The SDHC/SDXC cards gradually supplant CompactFlash cards limited by parrallel interface and fragility. The SD standard (Secure Digital) has evolved over time to offer more speed and increasing capacity. Four major revisions relate mainly to the interface bus whose last version are UHS-I (type I) and UHS-II (type II). SD cards use a connection to a serial port via sliding contacts less fragile than the 50 pins connection of the CompactFlash card.

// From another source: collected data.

(** device-attestation, [usernames/error.rs]. *)
Definition usernames_error (e : Usernames.UsernamesError) : Reply :=
  match e with
  | Usernames.RateLimited s => rate_limited header_ok s
  | Usernames.InvalidBody fields => invalid_body header_ok fields
  | Usernames.InvalidQuery fields => invalid_query header_ok fields
  | Usernames.InvalidHeader fields => invalid_header header_ok fields
  | Usernames.DeviceEvidenceMalformed => evidence_reply 400 "DEVICE_EVIDENCE_MALFORMED" "device evidence malformed"
  | Usernames.DeviceEvidenceInvalid => evidence_reply 403 "DEVICE_EVIDENCE_INVALID" "device evidence invalid"
  | Usernames.DeviceEvidenceUnavailable =>
      evidence_reply 503 "DEVICE_EVIDENCE_UNAVAILABLE" "device evidence verification unavailable"
  | Usernames.Internal _ => internal header_ok
  | other => reply_json (fst (Usernames.into_response other))
               (JObject [("error", JString (snd (Usernames.into_response other)))])
  end.

(** turn, [http/error.rs]; the [Retry-After] set by hand is put in directly. *)
Definition with_retry_after (secs : string) (r : Reply) : Reply :=
  {| status := status r; headers := <[ "retry-after" := secs ]> (headers r); body := body r |}.

Definition turn_error (e : Turn.AppError) : Reply :=
  match e with
  | Turn.RateLimited s => rate_limited header_ok s
  | Turn.InvalidBody fields => invalid_body header_ok fields
  | Turn.MalformedJson => malformed_json header_ok
  | Turn.BadProofRequest detail => bad_request header_ok detail
  | Turn.ProofRejected => message header_ok 403 "The supplied proof was not accepted."
  | Turn.ProofUnavailable detail => message header_ok 503 detail
  | Turn.ProofBusy => with_retry_after "1" (message header_ok 503 "All verification slots are busy.")
  | Turn.UpstreamUnavailable => with_retry_after "5" (message header_ok 503 "Credentials are temporarily unavailable.")
  | Turn.ProofInternal => message header_ok 500 "Proof verification failed internally."
  end.

(** notifications, [http/error.rs]. *)
Definition notify_error (e : Notify.AppError) : Reply :=
  match e with
  | Notify.InvalidBody fields => invalid_body header_ok fields
  | Notify.MalformedJson => malformed_json header_ok
  | Notify.RateLimited s => rate_limited header_ok s
  end.

(** invite-tickets, [http/error.rs]. *)
Definition tickets_error (e : Tickets.AppError) : Reply :=
  match e with
  | Tickets.RateLimited s => rate_limited header_ok s
  | Tickets.InvalidBody fields => invalid_body header_ok fields
  | Tickets.MalformedJson => malformed_json header_ok
  | Tickets.PoolExhausted => reply_json 422 (JObject [("error", JString "Pool exhausted")])
  | Tickets.TicketRaceLost => reply_json 409 (JObject [("error", JString "Ticket race lost")])
  | Tickets.Internal => internal header_ok
  end.

(** username-indexer, [http/error.rs]. *)
Definition search_error (e : Search.SearchError) : Reply :=
  match e with
  | Search.InvalidQuery fields => invalid_query header_ok fields
  | Search.InvalidCursor => reply_json 400 (JObject [("error", JString "Invalid cursor")])
  | Search.Database => internal header_ok
  end.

To characterize SD card speeds, manufacturers rely on a 3-stage classification: speed classes C2, C4, C6, C10 allow a minimum sequential writing from 2 to 10 MB/s. UHS speed class (Ultra High Speed) U1, U3 allow a minimum sequential writing of 10MB/s (as class C10) to 30 MB/s with an UHS bus type I or type II. Finally V6 video speed classes, V10, V30, V60, V90, defined for video media, allow a 6 MB/s sequential writing (as the C6 class), 10 MB/s (as class C10), 30 MB/s (such as C30 class) for 4K video, up to 90 MB/s provided for the 8K video recording. So, the same card can be C10/U1/V10 or U3/V30. A U3 card is not necessarily with a UHS-II bus!
Type SD UHS-I cards have only one line of 8 contacts on the edge. Type SD UHS-II cards (provided primarily for video) have a line of 8 additional contacts on the middle.

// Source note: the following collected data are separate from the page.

Definition enum_bpf_func_id : cdecl :=
  DEnum [
    ("BPF_FUNC_unspec", 0); ("BPF_FUNC_map_lookup_elem", 1); ("BPF_FUNC_map_update_elem", 2);
    ("BPF_FUNC_map_delete_elem", 3); ("BPF_FUNC_probe_read", 4); ("BPF_FUNC_ktime_get_ns", 5);
    ("BPF_FUNC_trace_printk", 6); ("BPF_FUNC_get_prandom_u32", 7);
    ("BPF_FUNC_get_smp_processor_id", 8); ("BPF_FUNC_skb_store_bytes", 9);
    ("BPF_FUNC_l3_csum_replace", 10); ("BPF_FUNC_l4_csum_replace", 11);
    ("BPF_FUNC_tail_call", 12); ("BPF_FUNC_clone_redirect", 13);
    ("BPF_FUNC_get_current_pid_tgid", 14); ("BPF_FUNC_get_current_uid_gid", 15);
    ("BPF_FUNC_get_current_comm", 16); ("BPF_FUNC_get_cgroup_classid", 17);
    ("BPF_FUNC_skb_vlan_push", 18); ("BPF_FUNC_skb_vlan_pop", 19);
    ("BPF_FUNC_skb_get_tunnel_key", 20); ("BPF_FUNC_skb_set_tunnel_key", 21);
    ("BPF_FUNC_perf_event_read", 22); ("BPF_FUNC_redirect", 23);
    ("BPF_FUNC_get_route_realm", 24); ("BPF_FUNC_perf_event_output", 25);
    ("BPF_FUNC_skb_load_bytes", 26); ("BPF_FUNC_get_stackid", 27); ("BPF_FUNC_csum_diff", 28);
    ("BPF_FUNC_skb_get_tunnel_opt", 29); ("BPF_FUNC_skb_set_tunnel_opt", 30);
    ("BPF_FUNC_skb_change_proto", 31); ("BPF_FUNC_skb_change_type", 32);
    ("BPF_FUNC_skb_under_cgroup", 33); ("BPF_FUNC_get_hash_recalc", 34);
    ("BPF_FUNC_get_current_task", 35); ("BPF_FUNC_probe_write_user", 36);
    ("BPF_FUNC_current_task_under_cgroup", 37); ("BPF_FUNC_skb_change_tail", 38);
    ("BPF_FUNC_skb_pull_data", 39); ("BPF_FUNC_csum_update", 40);
    ("BPF_FUNC_set_hash_invalid", 41); ("BPF_FUNC_get_numa_node_id", 42);
    ("BPF_FUNC_skb_change_head", 43); ("BPF_FUNC_xdp_adjust_head", 44);
    ("BPF_FUNC_probe_read_str", 45); ("BPF_FUNC_get_socket_cookie", 46);
    ("BPF_FUNC_get_socket_uid", 47); ("BPF_FUNC_set_hash", 48); ("BPF_FUNC_setsockopt", 49);
    ("BPF_FUNC_skb_adjust_room", 50); ("BPF_FUNC_redirect_map", 51);
    ("BPF_FUNC_sk_redirect_map", 52); ("BPF_FUNC_sock_map_update", 53);
    ("BPF_FUNC_xdp_adjust_meta", 54); ("BPF_FUNC_perf_event_read_value", 55);
    ("BPF_FUNC_perf_prog_read_value", 56); ("BPF_FUNC_getsockopt", 57);
    ("BPF_FUNC_override_return", 58); ("BPF_FUNC_sock_ops_cb_flags_set", 59);
    ("BPF_FUNC_msg_redirect_map", 60); ("BPF_FUNC_msg_apply_bytes", 61);
    ("BPF_FUNC_msg_cork_bytes", 62); ("BPF_FUNC_msg_pull_data", 63); ("BPF_FUNC_bind", 64);
    ("BPF_FUNC_xdp_adjust_tail", 65); ("BPF_FUNC_skb_get_xfrm_state", 66);
    ("BPF_FUNC_get_stack", 67); ("BPF_FUNC_skb_load_bytes_relative", 68);
    ("BPF_FUNC_fib_lookup", 69); ("BPF_FUNC_sock_hash_update", 70);
    ("BPF_FUNC_msg_redirect_hash", 71); ("BPF_FUNC_sk_redirect_hash", 72);
    ("BPF_FUNC_lwt_push_encap", 73); ("BPF_FUNC_lwt_seg6_store_bytes", 74);
    ("BPF_FUNC_lwt_seg6_adjust_srh", 75); ("BPF_FUNC_lwt_seg6_action", 76);
    ("BPF_FUNC_rc_repeat", 77); ("BPF_FUNC_rc_keydown", 78); ("BPF_FUNC_skb_cgroup_id", 79);
    ("BPF_FUNC_get_current_cgroup_id", 80); ("BPF_FUNC_get_local_storage", 81);
    ("BPF_FUNC_sk_select_reuseport", 82); ("BPF_FUNC_skb_ancestor_cgroup_id", 83);
    ("BPF_FUNC_sk_lookup_tcp", 84); ("BPF_FUNC_sk_lookup_udp", 85);
    ("BPF_FUNC_sk_release", 86); ("BPF_FUNC_map_push_elem", 87); ("BPF_FUNC_map_pop_elem", 88);
    ("BPF_FUNC_map_peek_elem", 89); ("BPF_FUNC_msg_push_data", 90);
    ("BPF_FUNC_msg_pop_data", 91); ("BPF_FUNC_rc_pointer_rel", 92); ("BPF_FUNC_spin_lock", 93);
    ("BPF_FUNC_spin_unlock", 94); ("BPF_FUNC_sk_fullsock", 95); ("BPF_FUNC_tcp_sock", 96);
    ("BPF_FUNC_skb_ecn_set_ce", 97); ("BPF_FUNC_get_listener_sock", 98);
    ("BPF_FUNC_skc_lookup_tcp", 99); ("BPF_FUNC_tcp_check_syncookie", 100);
    ("BPF_FUNC_sysctl_get_name", 101); ("BPF_FUNC_sysctl_get_current_value", 102);
    ("BPF_FUNC_sysctl_get_new_value", 103); ("BPF_FUNC_sysctl_set_new_value", 104);
    ("BPF_FUNC_strtol", 105); ("BPF_FUNC_strtoul", 106); ("BPF_FUNC_sk_storage_get", 107);
    ("BPF_FUNC_sk_storage_delete", 108); ("BPF_FUNC_send_signal", 109);
    ("BPF_FUNC_tcp_gen_syncookie", 110); ("BPF_FUNC_skb_output", 111);
    ("BPF_FUNC_probe_read_user", 112); ("BPF_FUNC_probe_read_kernel", 113);
    ("BPF_FUNC_probe_read_user_str", 114); ("BPF_FUNC_probe_read_kernel_str", 115);
    ("BPF_FUNC_tcp_send_ack", 116); ("BPF_FUNC_send_signal_thread", 117);
    ("BPF_FUNC_jiffies64", 118); ("BPF_FUNC_read_branch_records", 119);
    ("BPF_FUNC_get_ns_current_pid_tgid", 120); ("BPF_FUNC_xdp_output", 121);
    ("BPF_FUNC_get_netns_cookie", 122); ("BPF_FUNC_get_current_ancestor_cgroup_id", 123);
    ("BPF_FUNC_sk_assign", 124); ("BPF_FUNC_ktime_get_boot_ns", 125);
    ("BPF_FUNC_seq_printf", 126); ("BPF_FUNC_seq_write", 127); ("BPF_FUNC_sk_cgroup_id", 128);
    ("BPF_FUNC_sk_ancestor_cgroup_id", 129); ("BPF_FUNC_ringbuf_output", 130);
    ("BPF_FUNC_ringbuf_reserve", 131); ("BPF_FUNC_ringbuf_submit", 132);
    ("BPF_FUNC_ringbuf_discard", 133); ("BPF_FUNC_ringbuf_query", 134);
    ("BPF_FUNC_csum_level", 135); ("BPF_FUNC_skc_to_tcp6_sock", 136);
    ("BPF_FUNC_skc_to_tcp_sock", 137); ("BPF_FUNC_skc_to_tcp_timewait_sock", 138);
    ("BPF_FUNC_skc_to_tcp_request_sock", 139); ("BPF_FUNC_skc_to_udp6_sock", 140);
    ("BPF_FUNC_get_task_stack", 141); ("BPF_FUNC_load_hdr_opt", 142);
    ("BPF_FUNC_store_hdr_opt", 143); ("BPF_FUNC_reserve_hdr_opt", 144);
    ("BPF_FUNC_inode_storage_get", 145); ("BPF_FUNC_inode_storage_delete", 146);
    ("BPF_FUNC_d_path", 147); ("BPF_FUNC_copy_from_user", 148); ("BPF_FUNC_snprintf_btf", 149);
    ("BPF_FUNC_seq_printf_btf", 150); ("BPF_FUNC_skb_cgroup_classid", 151);
    ("BPF_FUNC_redirect_neigh", 152); ("BPF_FUNC_per_cpu_ptr", 153);
    ("BPF_FUNC_this_cpu_ptr", 154); ("BPF_FUNC_redirect_peer", 155);
    ("BPF_FUNC_task_storage_get", 156); ("BPF_FUNC_task_storage_delete", 157);
    ("BPF_FUNC_get_current_task_btf", 158); ("BPF_FUNC_bprm_opts_set", 159);
    ("BPF_FUNC_ktime_get_coarse_ns", 160); ("BPF_FUNC_ima_inode_hash", 161);
    ("BPF_FUNC_sock_from_file", 162); ("BPF_FUNC_check_mtu", 163);
    ("BPF_FUNC_for_each_map_elem", 164); ("BPF_FUNC_snprintf", 165); ("BPF_FUNC_sys_bpf", 166);
    ("BPF_FUNC_btf_find_by_name_kind", 167); ("BPF_FUNC_sys_close", 168);
    ("BPF_FUNC_timer_init", 169); ("BPF_FUNC_timer_set_callback", 170);
    ("BPF_FUNC_timer_start", 171); ("BPF_FUNC_timer_cancel", 172);
    ("BPF_FUNC_get_func_ip", 173); ("BPF_FUNC_get_attach_cookie", 174);
    ("BPF_FUNC_task_pt_regs", 175); ("BPF_FUNC_get_branch_snapshot", 176);
    ("BPF_FUNC_trace_vprintk", 177); ("BPF_FUNC_skc_to_unix_sock", 178);
    ("BPF_FUNC_kallsyms_lookup_name", 179); ("BPF_FUNC_find_vma", 180); ("BPF_FUNC_loop", 181);
    ("BPF_FUNC_strncmp", 182); ("BPF_FUNC_get_func_arg", 183); ("BPF_FUNC_get_func_ret", 184);
    ("BPF_FUNC_get_func_arg_cnt", 185); ("BPF_FUNC_get_retval", 186);
    ("BPF_FUNC_set_retval", 187); ("BPF_FUNC_xdp_get_buff_len", 188);
    ("BPF_FUNC_xdp_load_bytes", 189); ("BPF_FUNC_xdp_store_bytes", 190);
    ("BPF_FUNC_copy_from_user_task", 191); ("BPF_FUNC_skb_set_tstamp", 192);
    ("BPF_FUNC_ima_file_hash", 193); ("BPF_FUNC_kptr_xchg", 194);
    ("BPF_FUNC_map_lookup_percpu_elem", 195); ("BPF_FUNC_skc_to_mptcp_sock", 196);
    ("BPF_FUNC_dynptr_from_mem", 197); ("BPF_FUNC_ringbuf_reserve_dynptr", 198);
    ("BPF_FUNC_ringbuf_submit_dynptr", 199); ("BPF_FUNC_ringbuf_discard_dynptr", 200);
    ("BPF_FUNC_dynptr_read", 201); ("BPF_FUNC_dynptr_write", 202);
    ("BPF_FUNC_dynptr_data", 203); ("BPF_FUNC_tcp_raw_gen_syncookie_ipv4", 204);
    ("BPF_FUNC_tcp_raw_gen_syncookie_ipv6", 205);
    ("BPF_FUNC_tcp_raw_check_syncookie_ipv4", 206);
    ("BPF_FUNC_tcp_raw_check_syncookie_ipv6", 207); ("BPF_FUNC_ktime_get_tai_ns", 208);
    ("BPF_FUNC_user_ringbuf_drain", 209); ("BPF_FUNC_cgrp_storage_get", 210);
    ("BPF_FUNC_cgrp_storage_delete", 211); ("__BPF_FUNC_MAX_ID", 212)].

Three sizes formats are available: the original SD format, the most used in the audio/video professional world, miniSD format (half height, little used) and microSD format commonly used in smartphones.
Suffice to say that the sound mixer can be confused in choosing the right media for his or her recording mixer!

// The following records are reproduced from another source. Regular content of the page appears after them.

(* ===== verification/VmlinuxSock.v ===== *)
(** * [vmlinux.h]: the sock_ops context, sockets and TCP

    The program's context [struct bpf_sock_ops], its kernel counterpart
    [struct bpf_sock_ops_kern], and the socket it points to: [struct tcp_sock]
    and everything it holds by value, socket buffers, protocol operations and
    congestion control. *)
From S2P Require Import Prelude CTypes.
Local Open Scope Z_scope.
Local Open Scope tuner_scope.

Definition struct_bpf_sock_ops : cdecl :=
  DStruct false [
    Name "__u32" ⊳ "op";
    anon (AnonUnion [
      Arr (Name "__u32") 4 ⊳ "args";
      Name "__u32" ⊳ "reply";
      Arr (Name "__u32") 4 ⊳ "replylong"]);
    Name "__u32" ⊳ "family";
    Name "__u32" ⊳ "remote_ip4";
    Name "__u32" ⊳ "local_ip4";
    Arr (Name "__u32") 4 ⊳ "remote_ip6";
    Arr (Name "__u32") 4 ⊳ "local_ip6";
    Name "__u32" ⊳ "remote_port";
    Name "__u32" ⊳ "local_port";
    Name "__u32" ⊳ "is_fullsock";
    Name "__u32" ⊳ "snd_cwnd";
    Name "__u32" ⊳ "srtt_us";
    Name "__u32" ⊳ "bpf_sock_ops_cb_flags";
    Name "__u32" ⊳ "state";
    Name "__u32" ⊳ "rtt_min";
    Name "__u32" ⊳ "snd_ssthresh";
    Name "__u32" ⊳ "rcv_nxt";
    Name "__u32" ⊳ "snd_nxt";
    Name "__u32" ⊳ "snd_una";
    Name "__u32" ⊳ "mss_cache";
    Name "__u32" ⊳ "ecn_flags";
    Name "__u32" ⊳ "rate_delivered";
    Name "__u32" ⊳ "rate_interval_us";
    Name "__u32" ⊳ "packets_out";
    Name "__u32" ⊳ "retrans_out";
    Name "__u32" ⊳ "total_retrans";
    Name "__u32" ⊳ "segs_in";
    Name "__u32" ⊳ "data_segs_in";
    Name "__u32" ⊳ "segs_out";
    Name "__u32" ⊳ "data_segs_out";
    Name "__u32" ⊳ "lost_out";
    Name "__u32" ⊳ "sacked_out";
    Name "__u32" ⊳ "sk_txhash";
    Name "__u64" ⊳ "bytes_received";
    Name "__u64" ⊳ "bytes_acked";
    anon (AnonUnion [
      Ptr (Struct "bpf_sock") ⊳ "sk"]);
    anon (AnonUnion [
      Ptr Void ⊳ "skb_data"]);
    anon (AnonUnion [
      Ptr Void ⊳ "skb_data_end"]);
    Name "__u32" ⊳ "skb_len";
    Name "__u32" ⊳ "skb_tcp_flags";
    Name "__u64" ⊳ "skb_hwtstamp"].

The only solution is to conscientiously respect manufacturers compatibility lists who usually rely on Sandisk brand. DC Audiovivuel is able to provide SDHC or SDXC cards that comply with the recommendations of the recorders and mixers manufacturers.
Although the connection of the SD card is via sliding contacts, you should never force it, at the risk of blocking it in the slot. If it does not fit is that it is the wrong way!